◆ **Recorded data**:
· · · ·
(* ===== verification/Syscalls.v ===== *)
(** [kernel/syscalls/utils.cc], [manager.cc], [syscall.cc] and the system calls of
    [impl.cc], over the whole kernel state: scheduler and processes, console, page
    tables and disk.  A call that puts its process to sleep gives what it will go on
    with.  Messages printed to the console are left out, as in the file system. *)
From S2P Require Import Prelude Riscv Lock Mem MemoryList VirtualMemory Inode Process Scheduler Console FsCommon FileData FileStream.

(** * The kernel's state *)
Record kernel (D : Type) := Kernel { k_con : con; k_disk : D; k_junk : list Z }.
Arguments Kernel {D} _ _ _.
Arguments k_con {D} _.
Arguments k_disk {D} _.
Arguments k_junk {D} _.
Definition k_sched {D} (k : kernel D) : sched := con_sched (k_con k).
Definition set_con {D} (c : con) (k : kernel D) : kernel D := Kernel c (k_disk k) (k_junk k).

(** ** kernel/utils.h: [safe_copy] over any state.  [translate] is the lambda
    [f]; [fun_] is the callback with the state it captures. *)
Section safe_copy.
Context {S X : Type} (translate : Z → M S Z) (fun_ : X → Z → Z → M S (Z * X)).
Fixpoint safe_copy_loop (fuel : nat) (dst size copyout_size : Z) (x : X) : M S (Z * X) :=
  if 0 <? size then
    match fuel with
    | O => stop_with OutOfFuel
    | Datatypes.S fuel =>
      pa ← translate dst;
      let remain := PGSIZE - pa mod PGSIZE in
      let len := if size <? remain then size else remain in
      '(ret, x) ← fun_ x pa len;
      let copyout_size := u64 (copyout_size + ret) in
      if ret <? len then mret (copyout_size, x)
      else safe_copy_loop fuel (u64 (dst + len)) (size - len) copyout_size x
    end
  else mret (copyout_size, x).
Definition safe_copy (dst size : Z) (x : X) : M S (Z * X) := safe_copy_loop (Z.to_nat size) dst size 0 x.
End safe_copy.

(** bytes in physical memory *)
Fixpoint store_bytes (m : mem) (a : Z) (l : list Z) : mem :=
  match l with [] => m | b :: l => store_bytes (store8 m a b) (a + 1) l end.
Definition vm_read (a n : Z) : M vmstate (list Z) := λ s,
  if (n =? 0) || ram_ok a n then Ok (load_bytes (Z.to_nat n) (vm_mem s) a, s) else Stop (Faulted "read").
Definition vm_write (a : Z) (l : list Z) : M vmstate () := λ s,
  if (length l =? 0)%nat || ram_ok a (Z.of_nat (length l)) then Ok ((), set_mem (store_bytes (vm_mem s) a l) s)
  else Stop (Faulted "write").
(** a C string in memory, up to its NUL; strings of two pages and more are cut *)
Fixpoint cstring_at (n : nat) (m : mem) (a : Z) : list Z :=
  match n with
  | O => []
  | S n => let b := load8 m a in b :: if b =? 0 then [] else cstring_at n m (a + 1)
  end.
Definition max_string : nat := Z.to_nat (2 * PGSIZE).
(** a [const char*] argument of the file system: [None] is null *)
Definition vm_cstring (pa : Z) : M vmstate (option (list Z)) := λ s,
  if pa =? 0 then Ok (None, s) else Ok (Some (cstring_at max_string (vm_mem s) pa), s).

Section syscalls.
Context {D : Type} `{BlockDevice D}.
(** the address of [ExecuteRet] and the first value of the vararg union *)
Context (ExecuteRet_addr vjunk : Z).
Abbreviation K := (M (kernel D)).

(** ** Member functions of the parts *)
Definition on_con {A} (m : M con A) : K A := λ k,
  match m (k_con k) with Ok (a, c) => Ok (a, set_con c k) | Stop e => Stop e end.
Definition k_on_sched {A} (m : M sched A) : K A := on_con (on_sched m).
Definition this_index : K nat := i ← k_on_sched ThisProcess; of_option (Faulted "ThisProcess()") i.
Definition on_this {A} (m : M tstate A) : K A := i ← this_index; k_on_sched (on_task i m).
Definition on_vm {A} (m : M vmstate A) : K A := on_this (lift_vm m).
Definition ThisTask : K ProcessTask := on_this this.
(** a file-system operation, which finds [current_path] in the process *)
Definition on_fs_from {A} (cwd : list Z) (m : M (fsstate D) A) : K A := λ k,
  match m (FsState (k_disk k) (k_junk k) cwd) with
  | Ok (a, s) => Ok (a, Kernel (k_con k) (disk s) (junk s))
  | Stop e => Stop e
  end.
Definition on_fs {A} (m : M (fsstate D) A) : K A := t ← ThisTask; on_fs_from (current_path t) m.

(** * syscalls/utils.cc *)
Definition GetRawArg (order : Z) : K Z :=
  if (6 <? order) || (order <? 0) then stop_with (Panicked "Invalid arg order")
  else t ← ThisTask; on_vm (ld64 (frame t + RegFrame_a order)).
Definition SetRawArg (order value : Z) : K () :=
  if (6 <? order) || (order <? 0) then stop_with (Panicked "Invalid arg order")
  else t ← ThisTask; on_vm (st64 (frame t + RegFrame_a order) (u64 value)).
Definition GetIntArg (order : Z) : K Z := v ← GetRawArg order; mret (s32 v).
Definition SetIntArg (order value : Z) : K () := SetRawArg order (s32 value).
Definition user_pa (va : Z) : K Z := t ← ThisTask; '(pa, _) ← on_vm (VAToPA (page_table t) va); mret pa.
Definition GetAddrArg (order : Z) : K Z :=
  user_addr ← GetRawArg order;
  if user_addr =? 0 then mret 0
  else
    t ← ThisTask;
    '(pa, pte) ← on_vm (VAToPA (page_table t) user_addr);
    if (pa =? 0) || negb (nonzero (Z.land (default 0 pte) PTE_U)) then mret 0 else mret pa.
(** the callback of [GetStrArg]: [x] is what it has stored in [buf] *)
Fixpoint str_piece (l : list Z) (i : Z) (x : list Z) : Z * list Z :=
  match l with
  | [] => (i, x)
  | b :: l => if nonzero b then str_piece l (i + 1) (x ++ [b]) else (i, x ++ [0])
  end.
Definition GetStrArg (order size : Z) : K (list Z) :=
  dst ← GetRawArg order;
  '(_, x) ← safe_copy user_pa (λ x pa len, l ← on_vm (vm_read pa len); mret (str_piece l 0 x)) dst size [];
  mret x.
Definition path_arg (order : Z) : K (option (list Z)) :=
  va ← GetRawArg order; pa ← user_pa va; on_vm (vm_cstring pa).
· · · ·
◆ **Task requirements**: In the listing above, please copy exactly the lines from the first through the one that contains "else mret (copyout_size, x).", and no others.

◆ **Expected answer**:
(* ===== verification/Syscalls.v ===== *)
(** [kernel/syscalls/utils.cc], [manager.cc], [syscall.cc] and the system calls of
    [impl.cc], over the whole kernel state: scheduler and processes, console, page
    tables and disk.  A call that puts its process to sleep gives what it will go on
    with.  Messages printed to the console are left out, as in the file system. *)
From S2P Require Import Prelude Riscv Lock Mem MemoryList VirtualMemory Inode Process Scheduler Console FsCommon FileData FileStream.

(** * The kernel's state *)
Record kernel (D : Type) := Kernel { k_con : con; k_disk : D; k_junk : list Z }.
Arguments Kernel {D} _ _ _.
Arguments k_con {D} _.
Arguments k_disk {D} _.
Arguments k_junk {D} _.
Definition k_sched {D} (k : kernel D) : sched := con_sched (k_con k).
Definition set_con {D} (c : con) (k : kernel D) : kernel D := Kernel c (k_disk k) (k_junk k).

(** ** kernel/utils.h: [safe_copy] over any state.  [translate] is the lambda
    [f]; [fun_] is the callback with the state it captures. *)
Section safe_copy.
Context {S X : Type} (translate : Z → M S Z) (fun_ : X → Z → Z → M S (Z * X)).
Fixpoint safe_copy_loop (fuel : nat) (dst size copyout_size : Z) (x : X) : M S (Z * X) :=
  if 0 <? size then
    match fuel with
    | O => stop_with OutOfFuel
    | Datatypes.S fuel =>
      pa ← translate dst;
      let remain := PGSIZE - pa mod PGSIZE in
      let len := if size <? remain then size else remain in
      '(ret, x) ← fun_ x pa len;
      let copyout_size := u64 (copyout_size + ret) in
      if ret <? len then mret (copyout_size, x)
      else safe_copy_loop fuel (u64 (dst + len)) (size - len) copyout_size x
    end
  else mret (copyout_size, x).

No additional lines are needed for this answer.